In those first days of October two years ago, no one expected Theo Carr and Bobby Black to win the White House. The opinion polls had been consistent for months. Carr was way behind, more than ten points adrift against a comfortable, competent incumbent President. The American economy had at last picked up, and the smart people I knew in Washington–diplomats, journalists, members of Congress–dismissed Carr and Black as too extreme, too right wing, too out of touch with the mood of America. Their rhetoric was all from the past, talk of taking the War on Terror to ‘the Bad Guys’ and ‘the Worst of the Worst’, whoever they happened to be. When I raised the prospect of a meeting we were in the private sitting room in Number Ten Downing Street–the Prime Minister, me, his special adviser, Janey Masters, and the Director of Communications, Andy Carnwath. Fraser Davis joked that Theo Carr and Bobby Black talked as if they had an ‘Enemy of the Month Club’.
‘Y’know, a calendar of men with beards they plan to bomb. One Dead Beard a Month until the War on Terror is won.’ Fraser Davis prided himself on his sensitive political antennae and expertise on the United States. He turned to me. ‘Forget Bobby Black, Alex. Waste of my time.’
‘Meeting Bobby Black is never a waste of time, Prime Minister,’ I contradicted him. ‘Trust me.’
You can get away with contradicting the PM’s judgement about once per meeting. More can be perilous.
‘I simply don’t see why I should bother with Losers,’ he responded, looking up from his briefing papers and pouting a moist lip in my direction, the way he did when he was annoyed. ‘Fix me up with the Winners, for God’s sake.

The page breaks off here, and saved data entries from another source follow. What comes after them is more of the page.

Definition with_phase (p : flow_phase) (fl : flow) : flow :=
  mkFlow (fl_req fl) (fl_delivery fl) (fl_matches fl) (fl_consent fl) p (fl_decided fl) (fl_presented fl) (fl_errors fl)
    (fl_settings fl) (fl_wallet fl) (fl_world fl).
Definition with_consent (cr : ConsentRequest) (fl : flow) : flow :=
  mkFlow (fl_req fl) (fl_delivery fl) (fl_matches fl) (Some cr) (fl_phase fl) (fl_decided fl) (fl_presented fl) (fl_errors fl)
    (fl_settings fl) (fl_wallet fl) (fl_world fl).
Definition with_phase_call (p : call_phase) (c : call) : call := mkCall (cl_caller c) (cl_body c) (cl_mode c) p.

Definition with_status (st : consent_status) (cr : ConsentRequest) : ConsentRequest :=
  mkConsentRequest (cr_ID cr) (cr_Owner cr) st (cr_CreatedAt cr) (cr_OfferConfigs cr) (cr_CredentialOptions cr) (cr_ResultCh cr) (cr_SubmissionCh cr).
Definition with_result (d : option decision) (cr : ConsentRequest) : ConsentRequest :=
  mkConsentRequest (cr_ID cr) (cr_Owner cr) (cr_Status cr) (cr_CreatedAt cr) (cr_OfferConfigs cr) (cr_CredentialOptions cr) d (cr_SubmissionCh cr).
Definition with_submission (r : option SubmissionResult) (cr : ConsentRequest) : ConsentRequest :=
  mkConsentRequest (cr_ID cr) (cr_Owner cr) (cr_Status cr) (cr_CreatedAt cr) (cr_OfferConfigs cr) (cr_CredentialOptions cr) (cr_ResultCh cr) r.

(** ** wallet_events.go *)

Definition resolvedConsentRetention : Z := 10 * Minute.
Definition consentRequestMaxAge : Z := Hour.

Definition consent_of (s : wserver) (f : nat) : option ConsentRequest := fl ← flows s !! f; fl_consent fl.

(** Whether CreateConsentRequest keeps the entry. *)
Definition kept (s : wserver) (now : time) (f : nat) : bool :=
  match consent_of s f with
  | None => true
  | Some cr =>
      let age := sub now (cr_CreatedAt cr) in
      negb ((consentRequestMaxAge <? age) || (negb (bool_decide (cr_Status cr = Pending)) && (resolvedConsentRetention <? age)))
  end.

Definition CreateConsentRequest (now : time) (f : nat) (id : string) (s : wserver) : wserver :=
  mkServer (wallet s) (wsettings s) (<[id := f]> (filter (fun e => kept s now e.2 = true) (requests s))) (nextError s) (flows s) (calls s) (refusals s).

Get the President or Vice-President in here. That’s what we pay you for.’
I pointed out that unfortunately the incumbent President and Vice-President were not coming through London. Bobby Black was.

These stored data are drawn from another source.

Lemma finish_quiet W f s s' :
  finish marshal_value binding_held decode_key holder_key sub_jwk W f s = Some s' -> quiet s -> quiet s'.
Proof using.
  unfold finish. destruct (flows s !! f) as [fl|] eqn:Hf; [|done]. cbn. destruct (fl_phase fl) as [| | | |d| |]; try done.
  - intros Hs. by apply (present_quiet _ _ _ _ _ _ Hs).
  - intros [= <-] Hq. apply (quiet_with_flow _ _ _ _ Hq Hf). intros e. apply added_error.
    split; cbn; [intros p Hp; by apply not_elem_of_nil in Hp|done].
  - destruct (dc_Approved d); [intros Hs; by apply (present_quiet _ _ _ _ _ _ Hs)|].
    intros [= <-] Hq. apply (quiet_with_flow _ _ _ _ Hq Hf). intros e. apply added_error, answer_error_shows_nothing.
Qed.

Lemma flow_step_quiet f s s' : take_answer f s = Some s' \/ time_out f s = Some s' \/ report f s = Some s' -> quiet s -> quiet s'.
Proof using.
  unfold take_answer, time_out, report. destruct (flows s !! f) as [fl|] eqn:Hf; [|by intros [|[|]]]. cbn. intros [Hs|[Hs|Hs]] Hq.
  - destruct (fl_consent fl) as [cr|]; [|done]. cbn in Hs. destruct (cr_ResultCh cr) as [d|]; [|done]. cbn in Hs.
    destruct (fl_phase fl); try done; injection Hs as <-; one_flow Hq Hf.
  - destruct (fl_consent fl) as [cr|]; [|done]. cbn in Hs. destruct (fl_phase fl); try done. revert Hs.
    destruct (ResolveRequest _ _ _) as [[[g crg]|] [s1|]] eqn:Er; try (intros [= <-]; one_flow Hq Hf).
    + apply ResolveRequest_flow in Er as (gl & Hg & ->). cbn. destruct (decide (g = f)) as [->|Hne].
      * rewrite lookup_insert_eq. cbn. intros [= <-]. assert (Hq' : quiet (with_flow f (with_consent (with_status statusExpired crg) gl) s)) by one_flow Hq Hg.
        apply (quiet_with_flow _ _ (with_consent (with_status statusExpired crg) gl) _ Hq'); cbn; [by rewrite lookup_insert_eq|by left].
      * rewrite lookup_insert_ne, Hf by done. cbn. intros [= <-]. assert (Hq' : quiet (with_flow g (with_consent (with_status statusExpired crg) gl) s)) by one_flow Hq Hg.
        apply (quiet_with_flow _ _ fl _ Hq'); cbn; [by rewrite lookup_insert_ne|by left].
    + unfold ResolveRequest in Er. destruct (GetRequest s _) as [[? ?]|]; [|done]. by destruct (decide _).
  - destruct (fl_phase fl) as [| | | | |r|]; try done. destruct (fl_consent fl) as [cr|]; [destruct (cr_SubmissionCh cr); [done|]|]; injection Hs as <-; one_flow Hq Hf.
Qed.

‘Thirty minutes of your time,’ I persisted. ‘At Chequers.’ Chequers is the Prime Minister’s private retreat in the countryside just outside London. ‘Tea and biscuits. A chat. It can do no harm, and it could do a lot of good. It will raise your profile in Washington and—’
‘Nonsense,’ he snapped, arching a prime ministerial eyebrow and pouting once more. Davis is a toff, of course, even though he tries to hide it. He makes a big thing of his love of football and is forever telling newspaper feature writers that his iPod is full of Kill Hannah and Nickelback, though I have never once heard him enquire about football match results, nor have I ever seen him listen to his supposedly beloved rock music. He’s Eton to the core, Oxford PPE, once a City smoothie, a stint as a management consultant, and then time in a hedge fund where he made a lot of money and decided that he understood ‘how the market works.’ At moments when we disagree he and I are like two different species sizing each other up. My own background as a soldier in Northern Ireland gives me a bit of an edge. Davis likes to joke that his brother-in-law had ‘strangled IRA terrorists with his bare hands.’ Perhaps he likes this joke because the closest the Prime Minister ever came to serving his country in uniform was wearing a tailcoat at Eton and the Bullingdon dining club.